Poniedziałek
09.06.2025
nr 160 (7253 )
ISSN 1734-6827

Psy myśliwskie



Temat: Do psiarzy z pzl pytanie

Autor: Robert123  godzina: 11:08
:) ładnie napisane. Cóż, możemy jedynie Koledze VCNC doradzić nabycie psa wraz leasingiem przewodnika.

Autor: borowik  godzina: 16:37
Stare powiedzenie jeździeckie: Jeździec może mieć kilka koni, koń nie powinien mieć kilku jeźdźców. Powiedzenie to może też mieć zastosowanie w przypadku psów.

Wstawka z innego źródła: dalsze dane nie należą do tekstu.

(** ** Decoders never read out of bounds *)

Ltac no_panic_parse size :=
  unfold no_panic;
  match goal with |- context [zlen ?b <? size] =>
    destruct (Z.ltb_spec (zlen b) size); [done|] end; no_panics.

Lemma ParseCkptHeader_no_panic b : no_panic (ParseCkptHeader b).
Proof. unfold ParseCkptHeader. no_panic_parse CkptHeaderLen. Qed.
Lemma ParseSegStatsHeader_no_panic b : no_panic (ParseSegStatsHeader b).
Proof. unfold ParseSegStatsHeader. no_panic_parse SegStatsHeaderLen. Qed.
Lemma ParseChunkDirHeader_no_panic b : no_panic (ParseChunkDirHeader b).
Proof. unfold ParseChunkDirHeader. no_panic_parse ChunkDirHeaderLen. Qed.
Lemma ParseBarrierHeader_no_panic b : no_panic (ParseBarrierHeader b).
Proof. unfold ParseBarrierHeader. no_panic_parse BarrierHeaderLen. Qed.
Lemma ParseCountHeader_no_panic magic b : no_panic (ParseCountHeader magic b).
Proof. unfold ParseCountHeader. no_panic_parse 16. Qed.

Lemma count_header_no_panic {A} magic (mk : Z -> A) b :
  no_panic (let* n := ParseCountHeader magic b in Ok (mk n)).
Proof. pose proof (ParseCountHeader_no_panic magic b). unfold no_panic in *. by destruct (ParseCountHeader magic b). Qed.

Lemma ParseCkptEntry_no_panic b : no_panic (ParseCkptEntry b).
Proof. unfold ParseCkptEntry. no_panic_parse CkptEntrySize. Qed.
Lemma ParseSegStatsEntry_no_panic b : no_panic (ParseSegStatsEntry b).
Proof. unfold ParseSegStatsEntry. no_panic_parse SegStatsEntrySize. Qed.
Lemma ParseFreeExtent_no_panic b : no_panic (ParseFreeExtent b).
Proof. unfold ParseFreeExtent. no_panic_parse FreeExtentSize. Qed.

Lemma parseChunkDirRow_no_panic b : no_panic (parseChunkDirRow b).
Proof.
  unfold parseChunkDirRow, no_panic.
  destruct (Z.ltb_spec (zlen b) ChunkDirRowSize); [done|].
  reads.
  pose proof (le_dec_sl_range b ChunkDirMaxDisc 1 256 eq_refl ltac:(lia)).
  destruct (Z.ltb_spec ChunkDirMaxDisc (le_dec (sl b ChunkDirMaxDisc 1))); [done|].
  rewrite slice_ok by lia. done.
Qed.

(** A header that parsed carries counts and offsets of its field types. *)
Lemma ParseCkptHeader_ok b h :
  ParseCkptHeader b = Ok h ->
  CkptHeader_wf h
  /\ full_or_delta_ok h.(ch_FullOrDelta) h.(ch_BaseCkptOff) CkptFull CkptDelta = true.
Proof.
  unfold ParseCkptHeader. destruct (Z.ltb_spec (zlen b) CkptHeaderLen); [done|].
  reads. destruct (negb _); [done|]. destruct (full_or_delta_ok _ _ _ _) eqn:E; [|done].
  intros [= <-]. split; [|done]. unfold CkptHeader_wf. cbn.
  split_and!; by apply le_dec_sl_range.
Qed.

Lemma ParseSegStatsHeader_ok b h :
  ParseSegStatsHeader b = Ok h ->
  SegStatsHeader_wf h
  /\ full_or_delta_ok h.(sth_FullOrDelta) h.(sth_BaseCkptOff) SegStatsFull SegStatsDelta = true.
Proof.
  unfold ParseSegStatsHeader. destruct (Z.ltb_spec (zlen b) SegStatsHeaderLen); [done|].
  reads. destruct (negb _); [done|]. destruct (full_or_delta_ok _ _ _ _) eqn:E; [|done].
  intros [= <-]. split; [|done]. unfold SegStatsHeader_wf. cbn.
  split_and!; by apply le_dec_sl_range.
Qed.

Autor: starzec  godzina: 18:59
Te ostatnie wpisy to chyba odejście od tematu. To czy pies będzie pracował tylko z 1 osobą czy z większą liczbą zależy wg mnie od rasy psa, jego indywidualnego charakteru, szkolenia oraz charakteru, doświadczenia i wiedzy przewodnika. Rasa - są takie które się mocno przywiązują i ściśle współpracują z jedną osobą np. terier irlandzki. Łajki np nie utrzymują takiego kontaktu podczas pracy. W poszczególnych rasach też są różne charaktery. Jeden pies tego samego właściciela np pójdzie z nagonką w miot a inny będzie biegał i szukał właściciela, a nie zwierzyny. Czasami np wyżeł z pasją jak widzi, że właściciel pudłuje a ktoś obok lepiej strzela to nagle zaczyna pracować z tym drugim. Szkolenie - Anglicy tak szkolą psy, że mogą polować z każdym. Psa w miocie na zbiorówce też można nauczyć pracy z nagonką choć słyszałem takie hasło, że jak chcesz mieć psa to nie oddaj go nagance. Widziałem psa, który latami, przez wiele sezonów chodził na zbiorówce z naganką. Przewodnik - krótko mówiąc jak ma pojęcie to łatwiej mu będzie polować z cudzym psem. Generalnie jak pies jest dobrze wyszkolony wg jakichś uniwersalnych standardów, znanych przewodnikowi, to łatwiej będzie im współpracować. I na koniec przykład z życia. Myśliwy czy ogólnie właściciel oddaje psa na szkolenie. Mener ma pojęcie i doświadczenie i po paru tygodniach już mogliby razem pracować po przeszkoleniu przez tego menera. Pies wraca do właściciela i jak ten jest ignorantem to mimo, że psa zna od miesięcy to pies może z nim gorzej pracować niż z tym, który go szkolił.